Data from the Analyzer, an Insurance Research Group (http://irg.informa.com) Web-based information service, shows that new annual premiums rose 3.9% and renewal premiums rose 4.7% for the IRG 139-Company Composite in 2002.
Expense reduction coupled with growth in total annual premiums enabled the ratio of general expenses to annual premiums to fall from 18.4% in 2001 to 16.1% in 2002, the lowest ratio experienced by the life insurance industry in the history of this column (1987-2002).
During the last 16 years, the general expense ratio peaked at 22.5% in 1988, fell to 16.6% in 1994 and 1995, rose to 18.7% in 1999, and set a record low of 16.1% in 2002.
However, net investment yield for the IRG Composite fell from 7.04% in 2001 to 6.56% in 2002, and the loss of 48 basis points in investment income offset the benefits of expense reductions realized in 2002.

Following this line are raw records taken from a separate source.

Lemma built_stateLines t b : BuiltFrom t b -> Forall2 (fun x y => stateLineOf x = Ok y) (machineLines (entriesOf t)) (stateLines b).
Proof.
  intros Hb. unfold stateLines, tableSettings. pose proof (bf_settings _ _ Hb) as H. revert H. generalize (entriesOf t). intros es H.
  assert (E : forall l : option DbspecSettings, match l with Some s => map sl_setting (ss_settings s) | None => [] end = map sl_setting (match l with Some s => ss_settings s | None => [] end)) by by intros [].
  rewrite E. induction H as [|s l es ls Hs _ IH]; [constructor|]. apply settingOf_machine in Hs. unfold machineLines. cbn.
  destruct (iset_kind s) eqn:Ek; try (destruct (sl_setting l) eqn:El; try exact IH; by destruct (Hs _ _ eq_refl)). destruct Hs as (y & -> & Hy). by constructor.
Qed.

Lemma stateLineOf_states x y : stateLineOf x = Ok y -> declaredStates y = lineStates x.
Proof. destruct x; cbn; try by intros [= <-]. destruct (isInteger _); [by intros [= <-]|done]. Qed.

Lemma built_machine t b : BuiltFrom t b -> MachineValid (entriesOf t) -> MachineWf b.
Proof.
  intros Hb [H1 H2 H3]. pose proof (built_stateLines t b Hb) as Hl.
  assert (Hterm : forall s, isTerminal b s -> s ∈ terminalStates (machineLines (entriesOf t))).
  { intros s [r Hr]. destruct (Forall2_elem_r _ _ _ _ Hl Hr) as (x & Hx & Hxy). unfold terminalStates. apply list_elem_of_omap. exists x. split; [done|].
    destruct x; cbn in Hxy; try (by injection Hxy as <-); try done. by destruct (isInteger _). }
  split.
  - intros f s r Hin Ht%Hterm. destruct (Forall2_elem_r _ _ _ _ Hl Hin) as (x & Hx & Hxy). destruct x; cbn in Hxy; try done; [|by destruct (isInteger _)].
    injection Hxy as <- _ _. by apply (H1 _ _ _ Hx).
  - intros s Hin Ht%Hterm. destruct (Forall2_elem_r _ _ _ _ Hl Hin) as (x & Hx & Hxy). destruct x; cbn in Hxy; try done; [|by destruct (isInteger _)].
    injection Hxy as <-. by apply (H2 _ Hx).
  - intros s n Hin. destruct (Forall2_elem_r _ _ _ _ Hl Hin) as (x & Hx & Hxy). destruct x; cbn in Hxy; try done. destruct (H3 _ _ Hx) as (Hs & Hi & Hb'). rewrite Hi in Hxy.
    injection Hxy as <- <-. split; [|by eexists].
    assert (E : map declaredStates (stateLines b) = map lineStates (machineLines (entriesOf t))) by (apply (Forall2_maps _ _ _ _ _ Hl); intros; by apply stateLineOf_states).
    by rewrite E.
Qed.

Lemma BuiltFrom_unwritten t b : BuiltFrom t b -> BuiltFrom (unwrittenTable t) b.
Proof. intros [H1 H2 H3 H4 H5 H6 H7 H8]. split; try done. cbn. rewrite map_map. exact H7. Qed.

Lemma foreignKeyOf_spec f g : foreignKeyOf f = Ok g -> fk_name g = tk_t (ifk_name f) /\ fk_columns g = map tk_t (ifk_cols f) /\ fk_table g = tk_t (ifk_table f) /\
  fk_references g = map tk_t (ifk_refs f) /\ (SetNull ∈ [fk_onDelete g; fk_onUpdate g] -> "set_null" ∈ [ifk_onDelete f; ifk_onUpdate f]).
Proof.
  unfold foreignKeyOf. intros (a & Ha & H)%bindR_ok. apply bindR_ok in H as (u & Hu & [= <-]). cbn. split_and!; [done..|].
  assert (Hact : forall s r, actionOf s = Ok r -> r = SetNull -> s = "set_null").
  { intros s r. unfold actionOf, oneOf. destruct (includes s ACTION_LIST) eqn:E; [|done]. cbn. case_decide; [congruence|]. case_decide; [done|congruence]. }
  rewrite !elem_of_cons, elem_of_nil. intros [E|[E|[]]]; [left; symmetry|right; left; symmetry]; by eapply Hact.
Qed.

Statutory pretax earnings, as a percentage of premium income plus investment income, fell from 7% in 2001 to 4.8% in 2002. This was the lowest pretax margin experienced by the life industry since ratios of 4.6% to 4.7% experienced in the three years 1987-1989.
Aggregate termination ratios for the life industry improved 11 consecutive years, from 12.7% in 1987 (in a period of disintermediation) to 7.7% in 1998, before rising in 1999 and 2000, then improving to 7.1% in 2001 and 7.3% in 2002.
Lapses, as a percent of term insurance in-force, fell to a 10-year low of 9.2% in 2002, the lowest ratio since 8.4% in 1992. This reflects a shift in sales from annual renewable term products with steep price increases (causing lapses) to low-priced 10- and 20-year term policies, which encourage higher persistency.
Surrenders, as a percent of whole life insurance in-force, reached 4.9% in 2002, its second highest ratio in the last 16 years, exceeded only by a 5% ratio in 2000.
Sales results in 2002 were exceeded only by the year 2000, when strong corporate- owned life insurance (COLI) sales helped the IRG Composite to report $16.9 billion of new annual premiums and an average premium of $1,707 per policy issued.
New annual premiums of $15.8 billion in 2002 were $1 billion short of the record set in 2000, and the average premium per policy issued fell for the second consecutive year to $1,303 per policy issued in 2002.
Face amount of life insurance ceded to reinsurers continued to increase for the eighth consecutive year and exceeded half of the total ordinary life insurance in-force for the IRG Composite for the first time in its history, reaching 51.6% in 2002.